Diversi Musical Products, lnc
- Company type: Privately held company
- Industry: Electric organ sound modules
- Founded: 2003
- Founder: Tom Tuson, Dave Amels
- Headquarters: USA
- Area served: United States and Canada
- Products: Diversi Drawbar Organs, KeyboardPartner HX3 Products
- Divisions: DrawbarCity the Vintage Hammond Organ Service and Retail division
- Website: http://www.diversi.us

= Diversi =

Diversi Musical Products, Inc was a manufacturer of electric organs. It specializes in making clones of the Hammond organ and became popular when jazz organists "Papa" John and Joey DeFrancesco "defected" from Hammond to using their organs instead.

==History==
The company was formed by former Hammond-Suzuki Northeast Regional Sales Representative and Marketing Services Manager Tom Tuson, who had been impressed by a drawbar MIDI module manufactured by Voce, which used physical modelling instead of samples. He became friends with Voce's Dave Amels, and the two decided to collaborate on a project to create their own organ. They came up with the Diversi DV, which earned immediate critical acclaim for its accuracy. In an interview with Keyboard magazine, Don Bosco said the DV "feels to me exactly how a vintage Hammond would have when it was new."

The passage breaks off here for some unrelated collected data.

Section Saga.
Context {hashing : Hashing} {C : Type}.
Context (claim : option (IssueTicketsCommand -> list uuid -> list string -> C -> res ShardErr unit * C)).
Context (o : Options) (reg : Registry).

(** What coordinators and the calls on the shards do. *)
Inductive commandStep (w : Saga) : Saga -> Prop :=
| ss_reserve ids q now t c d : sw_time w <= t -> ~ ofRun (id_command ids) -> validReserveRequest q = true -> Reserve o ids now t q (sw_ctl w) = Ok (c, d) ->
    commandStep w (mkSaga d (sw_fleet w) t (c :: sw_issued w) (sw_receipts w) (sw_claimed w) (sw_seen w))
| ss_lifecycle id q t c d : sw_time w <= t -> ~ ofRun id -> validLifecycleRequest q = true -> ReserveLifecycle id t q (sw_ctl w) = Ok (c, d) ->
    commandStep w (mkSaga d (sw_fleet w) t (c :: sw_issued w) (sw_receipts w) (sw_claimed w) (sw_seen w))
| ss_execute router ttl now clk t c r fl : sw_time w <= t -> c ∈ sw_issued w -> Execute router ttl now clk c (sw_fleet w) = (r, fl) ->
    commandStep w (mkSaga (sw_ctl w) fl t (sw_issued w) (match r with Ok v => (c, v) :: sw_receipts w | Err _ => sw_receipts w end) (sw_claimed w) (sw_seen w))
| ss_finalize t c r d : sw_time w <= t -> (c, r) ∈ sw_receipts w -> Finalize t c r (sw_ctl w) = Ok (tt, d) ->
    commandStep w (mkSaga d (sw_fleet w) t (sw_issued w) (sw_receipts w) (sw_claimed w) (sw_seen w))
| ss_shard t e c codes : sw_time w <= t -> (forall ttl now cmd, c <> CallExecute ttl now cmd) ->
    commandStep w (mkSaga (sw_ctl w) (runCall claim e c (sw_fleet w, codes)).1 t (sw_issued w) (sw_receipts w) (sw_claimed w) (sw_seen w)).
(** What the reconciler does. *)
Inductive repairStep (w : Saga) : Saga -> Prop :=
| ss_claim worker batch ttl t cs d : sw_time w <= t -> Claim worker batch ttl t (sw_ctl w) = Ok (cs, d) ->
    repairStep w (mkSaga d (sw_fleet w) t (sw_issued w) (sw_receipts w) (cs ++ sw_claimed w) (sw_seen w))
| ss_inspect t c ob : sw_time w <= t -> c ∈ sw_claimed w -> Inspect reg c (sw_ctl w) (sw_fleet w) = Ok ob ->
    repairStep w (mkSaga (sw_ctl w) (sw_fleet w) t (sw_issued w) (sw_receipts w) (sw_claimed w) ((c, ob) :: sw_seen w))
| ss_repair now t c ob out m d : sw_time w <= t -> (c, ob) ∈ sw_seen w -> decision now t c ob = Some (out, m) -> m (sw_ctl w) = Ok (tt, d) ->
    repairStep w (mkSaga d (sw_fleet w) t (sw_issued w) (sw_receipts w) (sw_claimed w) (sw_seen w)).
(** Other parts of the system change the catalogs. *)
Inductive sagaStep (w : Saga) : Saga -> Prop :=
| ss_command w' : commandStep w w' -> sagaStep w w'
| ss_reconcile w' : repairStep w w' -> sagaStep w w'
| ss_control t v : sw_time w <= t ->
    sagaStep w (mkSaga (set_cenv (sw_ctl w) v) (sw_fleet w) t (sw_issued w) (sw_receipts w) (sw_claimed w) (sw_seen w)).

(** No command has been reserved yet. *)
Record sagaStart (w : Saga) : Prop := {
  st_commands : commands (sw_ctl w) = ∅; st_leases : leases (sw_ctl w) = ∅; st_dirs : dirs (sw_ctl w) = ∅;
  st_shards : forall s d, sw_fleet w !! s = Some d -> pristine d /\ breceipts d = ∅;
  st_issued : sw_issued w = []; st_receipts : sw_receipts w = []; st_claimed : sw_claimed w = []; st_seen : sw_seen w = [] }.
Definition sagaRun : Saga -> Saga -> Prop := rtc sagaStep.

(** ** Where a command stands *)
Definition receiptOn (fl : Fleet) (k : uuid) (r : CmdRow) (P : BState -> Prop) : Prop :=
  exists d br, fl !! bc_shard r = Some d /\ breceipts d !! k = Some br /\ bk_fp br = bc_fp r /\ P (bk_state br).
Definition succeededFor (r : CmdRow) (s : BState) : Prop := exists kind, s = BSucceeded kind (bc_reservation r).
Definition rejectedWith (s : BState) : Prop := exists code, s = BRejected code.

(** The quota lease and the directory entry of a create command, and how they
    agree with its state and with the receipt on its shard. *)
Definition createStands (t : Z) (fl : Fleet) (k : uuid) (r : CmdRow) (l : LeaseRow) (e : DirRow) : Prop :=
  match bc_state r with
  | StateReserved => dr_state e = DirPending /\ ql_state l = LeasePending
  | StateFinalized => dr_state e = DirActive /\ (ql_state l = LeaseActiveHold \/ ql_state l = LeaseReleased) /\ receiptOn fl k r (succeededFor r)
  | StateFailed => dr_state e = DirFailed /\ ql_state l = LeaseReleased /\ receiptOn fl k r rejectedWith
  | StateExpired => dr_state e = DirFailed /\ ql_state l = LeaseExpired /\ ql_expires l <= t
  | _ => False
  end.
Definition lifecycleStands (fl : Fleet) (k : uuid) (r : CmdRow) : Prop :=
  match bc_state r with
  | StateReserved => True
  | StateFinalized => receiptOn fl k r (succeededFor r)
  | StateFailed => receiptOn fl k r rejectedWith
  | _ => False
  end.
Record leaseFor (r : CmdRow) (l : LeaseRow) : Prop := { lo_owner : ql_owner l = bc_owner r; lo_run : ql_run l = bc_run r }.
Record entryFor (k : uuid) (r : CmdRow) (e : DirRow) : Prop := {
  en_command : dr_command e = Some k; en_owner : dr_owner e = bc_owner r; en_run : dr_run e = bc_run r; en_hint : dr_hint e = Some (bc_shard r, bc_gen r) }.
Definition stands (t : Z) (fl : Fleet) (d : ControlDb) (k : uuid) (r : CmdRow) : Prop :=
  if bool_decide (bc_op r = OperationCreateReservation) then
    exists l e, leases d !! k = Some l /\ leaseFor r l /\ dirs d !! bc_reservation r = Some e /\ entryFor k r e /\ createStands t fl k r l e
  else lifecycleOp (bc_op r) = true /\ (exists e, dirs d !! bc_reservation r = Some e /\ dr_state e = DirActive) /\ lifecycleStands fl k r.

(** A receipt on a shard is that of a command routed there; a successful create
    command has made its reservation. *)
Definition bookingOp (op : string) : bool := bool_decide (op = OperationCreateReservation) || lifecycleOp op.
Definition madeReservation (d : ControlDb) (sh : Shard) (k : uuid) (r : CmdRow) : Prop :=
  exists row l, resv sh !! bc_reservation r = Some row /\ rv_user row = bc_owner r /\ rv_run row = bc_run r /\ rv_gen row = bc_gen r /\
    leases d !! k = Some l /\ rv_expires row = ql_expires l.
Record receiptOf (d : ControlDb) (s : string) (sh : Shard) (k : uuid) (br : BReceipt) (r : CmdRow) : Prop := {
  ro_row : commands d !! k = Some r; ro_shard : bc_shard r = s; ro_op : bk_type br = bc_op r; ro_fp : bk_fp br = bc_fp r;
  ro_run : bk_run br = bc_run r; ro_gen : bk_gen br = bc_gen r; ro_closed : bk_state br <> BStarted;
  ro_resource : forall kind id, bk_state br = BSucceeded kind id -> id = bc_reservation r;
  ro_made : succeededFor r (bk_state br) -> bc_op r = OperationCreateReservation -> madeReservation d sh k r }.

The company received a major boost when Joey DeFrancesco, self-described as "the finest jazz organist on the planet", publicly announced he had "defected from Hammond" and was now actively endorsing Diversi and owning a stake in the business. His 2008 album Joey D! was recorded entirely on a Diversi, with sleeve note author Michael G Nastos declaring that "the instrument DeFrancesco plays acts and sounds like an organ, if possible with a richer, deeper tone, especially in the bass foot pedals.” His father, Papa John DeFrancesco also used the Diversi to record Big Shot.

Tom Tuson had made a specific point in interviews, that Diversi could offer a more affordable drawbar organ with a better sound engine alternative than Hammond Suzuki's "New B3," while being at a lower price and including a built-in Leslie speaker simulator. Though he once, like many organists, thought the Hammond and Leslie were inseparable, he now thinks the simulation on the Diversi is so good that "I don't care if I ever see another Leslie in my life".

Diversi sponsored the Bobby Jones Gospel on the B.E.T. Network and had provided equipment for the show since 2003.

Joey and John DeFrancesco died in 2022 and 2024, respectively. In 2024 Diversi announced that it was no long selling products.